Source data Block Start

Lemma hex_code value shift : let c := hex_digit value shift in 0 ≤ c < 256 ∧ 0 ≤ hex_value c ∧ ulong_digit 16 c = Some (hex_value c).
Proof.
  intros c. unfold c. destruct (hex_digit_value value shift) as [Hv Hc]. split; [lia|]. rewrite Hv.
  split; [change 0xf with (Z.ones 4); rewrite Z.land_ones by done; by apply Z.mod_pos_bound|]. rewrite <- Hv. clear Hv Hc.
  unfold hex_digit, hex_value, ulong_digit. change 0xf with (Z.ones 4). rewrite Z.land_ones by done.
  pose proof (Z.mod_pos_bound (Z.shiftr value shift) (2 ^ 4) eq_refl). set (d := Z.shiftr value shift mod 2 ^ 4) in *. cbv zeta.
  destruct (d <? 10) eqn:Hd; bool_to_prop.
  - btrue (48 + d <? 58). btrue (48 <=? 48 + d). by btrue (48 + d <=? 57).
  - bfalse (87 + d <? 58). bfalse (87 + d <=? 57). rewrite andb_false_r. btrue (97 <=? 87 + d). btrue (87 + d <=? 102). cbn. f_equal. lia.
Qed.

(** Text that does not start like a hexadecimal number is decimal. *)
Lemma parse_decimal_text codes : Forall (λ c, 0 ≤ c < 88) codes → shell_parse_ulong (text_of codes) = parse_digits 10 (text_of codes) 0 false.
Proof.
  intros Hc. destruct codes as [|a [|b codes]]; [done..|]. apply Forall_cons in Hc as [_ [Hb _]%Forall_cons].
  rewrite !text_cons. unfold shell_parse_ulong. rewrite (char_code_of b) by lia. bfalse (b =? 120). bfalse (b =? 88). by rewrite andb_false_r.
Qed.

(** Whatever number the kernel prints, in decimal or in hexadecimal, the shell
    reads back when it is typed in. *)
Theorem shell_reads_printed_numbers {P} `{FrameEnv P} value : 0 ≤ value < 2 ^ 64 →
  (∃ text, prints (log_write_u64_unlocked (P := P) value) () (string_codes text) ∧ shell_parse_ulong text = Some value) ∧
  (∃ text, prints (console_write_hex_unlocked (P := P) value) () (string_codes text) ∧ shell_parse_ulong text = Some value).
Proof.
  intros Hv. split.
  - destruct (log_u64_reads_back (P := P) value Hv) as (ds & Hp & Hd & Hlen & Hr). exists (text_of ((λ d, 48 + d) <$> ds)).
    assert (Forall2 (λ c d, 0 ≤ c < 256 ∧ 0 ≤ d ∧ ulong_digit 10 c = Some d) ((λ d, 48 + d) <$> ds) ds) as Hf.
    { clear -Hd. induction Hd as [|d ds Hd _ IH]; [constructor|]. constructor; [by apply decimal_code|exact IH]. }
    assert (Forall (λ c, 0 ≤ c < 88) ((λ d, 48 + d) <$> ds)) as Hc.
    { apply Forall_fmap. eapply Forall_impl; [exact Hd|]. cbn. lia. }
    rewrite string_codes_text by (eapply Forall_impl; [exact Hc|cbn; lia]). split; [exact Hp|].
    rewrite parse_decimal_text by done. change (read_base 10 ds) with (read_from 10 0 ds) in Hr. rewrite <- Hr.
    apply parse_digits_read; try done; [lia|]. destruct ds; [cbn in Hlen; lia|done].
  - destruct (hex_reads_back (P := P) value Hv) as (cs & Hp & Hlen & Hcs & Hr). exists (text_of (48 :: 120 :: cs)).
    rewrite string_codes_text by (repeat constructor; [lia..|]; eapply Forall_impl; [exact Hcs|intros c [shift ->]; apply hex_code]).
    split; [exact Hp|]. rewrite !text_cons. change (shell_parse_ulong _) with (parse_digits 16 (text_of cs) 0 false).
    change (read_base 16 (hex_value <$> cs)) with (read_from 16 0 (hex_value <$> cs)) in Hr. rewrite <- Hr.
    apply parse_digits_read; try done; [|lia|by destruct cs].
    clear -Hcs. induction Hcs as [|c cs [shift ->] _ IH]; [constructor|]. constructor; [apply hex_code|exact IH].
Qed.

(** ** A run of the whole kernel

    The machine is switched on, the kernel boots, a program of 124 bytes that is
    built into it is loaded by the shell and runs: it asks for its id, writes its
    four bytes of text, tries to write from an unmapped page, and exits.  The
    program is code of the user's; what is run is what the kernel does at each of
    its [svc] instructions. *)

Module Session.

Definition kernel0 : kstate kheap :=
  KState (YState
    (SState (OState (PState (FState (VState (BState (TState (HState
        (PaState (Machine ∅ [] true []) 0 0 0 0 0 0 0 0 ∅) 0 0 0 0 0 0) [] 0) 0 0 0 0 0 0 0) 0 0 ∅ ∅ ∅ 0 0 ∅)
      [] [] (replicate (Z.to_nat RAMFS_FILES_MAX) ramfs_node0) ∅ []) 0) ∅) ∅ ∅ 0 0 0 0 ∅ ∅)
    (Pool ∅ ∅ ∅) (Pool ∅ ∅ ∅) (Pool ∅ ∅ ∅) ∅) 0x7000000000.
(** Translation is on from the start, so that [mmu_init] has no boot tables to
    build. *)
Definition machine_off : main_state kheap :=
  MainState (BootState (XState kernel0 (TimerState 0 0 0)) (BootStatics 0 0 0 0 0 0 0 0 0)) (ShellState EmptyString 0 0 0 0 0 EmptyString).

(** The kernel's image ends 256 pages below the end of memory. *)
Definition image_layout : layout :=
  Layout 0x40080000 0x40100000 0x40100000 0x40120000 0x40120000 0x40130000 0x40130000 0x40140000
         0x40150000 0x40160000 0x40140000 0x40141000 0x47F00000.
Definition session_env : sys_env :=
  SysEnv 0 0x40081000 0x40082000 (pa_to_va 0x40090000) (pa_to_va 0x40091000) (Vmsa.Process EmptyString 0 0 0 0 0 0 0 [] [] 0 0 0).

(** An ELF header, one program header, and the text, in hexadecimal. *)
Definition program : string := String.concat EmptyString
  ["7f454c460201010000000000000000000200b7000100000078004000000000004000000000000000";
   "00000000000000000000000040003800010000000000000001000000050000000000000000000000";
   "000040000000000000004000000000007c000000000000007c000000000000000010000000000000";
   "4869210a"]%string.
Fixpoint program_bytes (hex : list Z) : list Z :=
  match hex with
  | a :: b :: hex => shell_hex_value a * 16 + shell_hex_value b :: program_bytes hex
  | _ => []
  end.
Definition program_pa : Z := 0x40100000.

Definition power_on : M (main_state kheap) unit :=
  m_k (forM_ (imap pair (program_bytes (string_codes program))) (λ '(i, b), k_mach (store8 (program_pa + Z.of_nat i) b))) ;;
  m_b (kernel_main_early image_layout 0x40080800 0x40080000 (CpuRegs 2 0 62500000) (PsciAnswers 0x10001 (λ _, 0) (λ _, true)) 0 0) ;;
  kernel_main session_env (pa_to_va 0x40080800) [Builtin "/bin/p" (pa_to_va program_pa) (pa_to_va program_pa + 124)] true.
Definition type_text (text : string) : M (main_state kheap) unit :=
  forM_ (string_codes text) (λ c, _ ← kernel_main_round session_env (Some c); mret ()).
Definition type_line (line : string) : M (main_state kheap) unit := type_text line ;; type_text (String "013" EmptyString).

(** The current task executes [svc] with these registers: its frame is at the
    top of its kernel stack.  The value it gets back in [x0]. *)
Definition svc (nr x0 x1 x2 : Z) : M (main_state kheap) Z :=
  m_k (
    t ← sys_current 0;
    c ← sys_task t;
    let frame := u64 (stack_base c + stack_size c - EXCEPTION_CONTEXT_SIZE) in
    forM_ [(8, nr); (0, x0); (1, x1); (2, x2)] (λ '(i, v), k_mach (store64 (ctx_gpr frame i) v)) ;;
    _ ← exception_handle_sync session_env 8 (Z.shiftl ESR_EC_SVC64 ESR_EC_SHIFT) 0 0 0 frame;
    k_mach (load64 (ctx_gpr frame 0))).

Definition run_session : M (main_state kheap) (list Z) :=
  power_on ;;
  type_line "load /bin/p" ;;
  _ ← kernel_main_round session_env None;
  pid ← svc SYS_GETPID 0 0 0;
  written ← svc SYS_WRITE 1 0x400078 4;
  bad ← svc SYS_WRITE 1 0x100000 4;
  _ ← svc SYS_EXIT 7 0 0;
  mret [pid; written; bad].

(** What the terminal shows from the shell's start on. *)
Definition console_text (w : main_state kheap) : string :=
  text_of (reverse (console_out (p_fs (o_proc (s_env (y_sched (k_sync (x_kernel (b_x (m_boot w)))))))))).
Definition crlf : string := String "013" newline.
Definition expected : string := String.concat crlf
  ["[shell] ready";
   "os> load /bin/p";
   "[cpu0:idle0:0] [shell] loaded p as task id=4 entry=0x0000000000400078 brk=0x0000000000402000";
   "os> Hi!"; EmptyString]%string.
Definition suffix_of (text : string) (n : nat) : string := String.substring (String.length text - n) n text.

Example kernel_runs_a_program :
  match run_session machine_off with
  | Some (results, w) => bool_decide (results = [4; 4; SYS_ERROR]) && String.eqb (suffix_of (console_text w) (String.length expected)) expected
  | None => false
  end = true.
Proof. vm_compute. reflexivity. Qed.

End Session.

Source data Block End

Task goal: With the string "btrue" as the key, filter the data above and show the lines that match.

Response to the task:
  - btrue (48 + d <? 58). btrue (48 <=? 48 + d). by btrue (48 + d <=? 57).
  - bfalse (87 + d <? 58). bfalse (87 + d <=? 57). rewrite andb_false_r. btrue (97 <=? 87 + d). btrue (87 + d <=? 102). cbn. f_equal. lia.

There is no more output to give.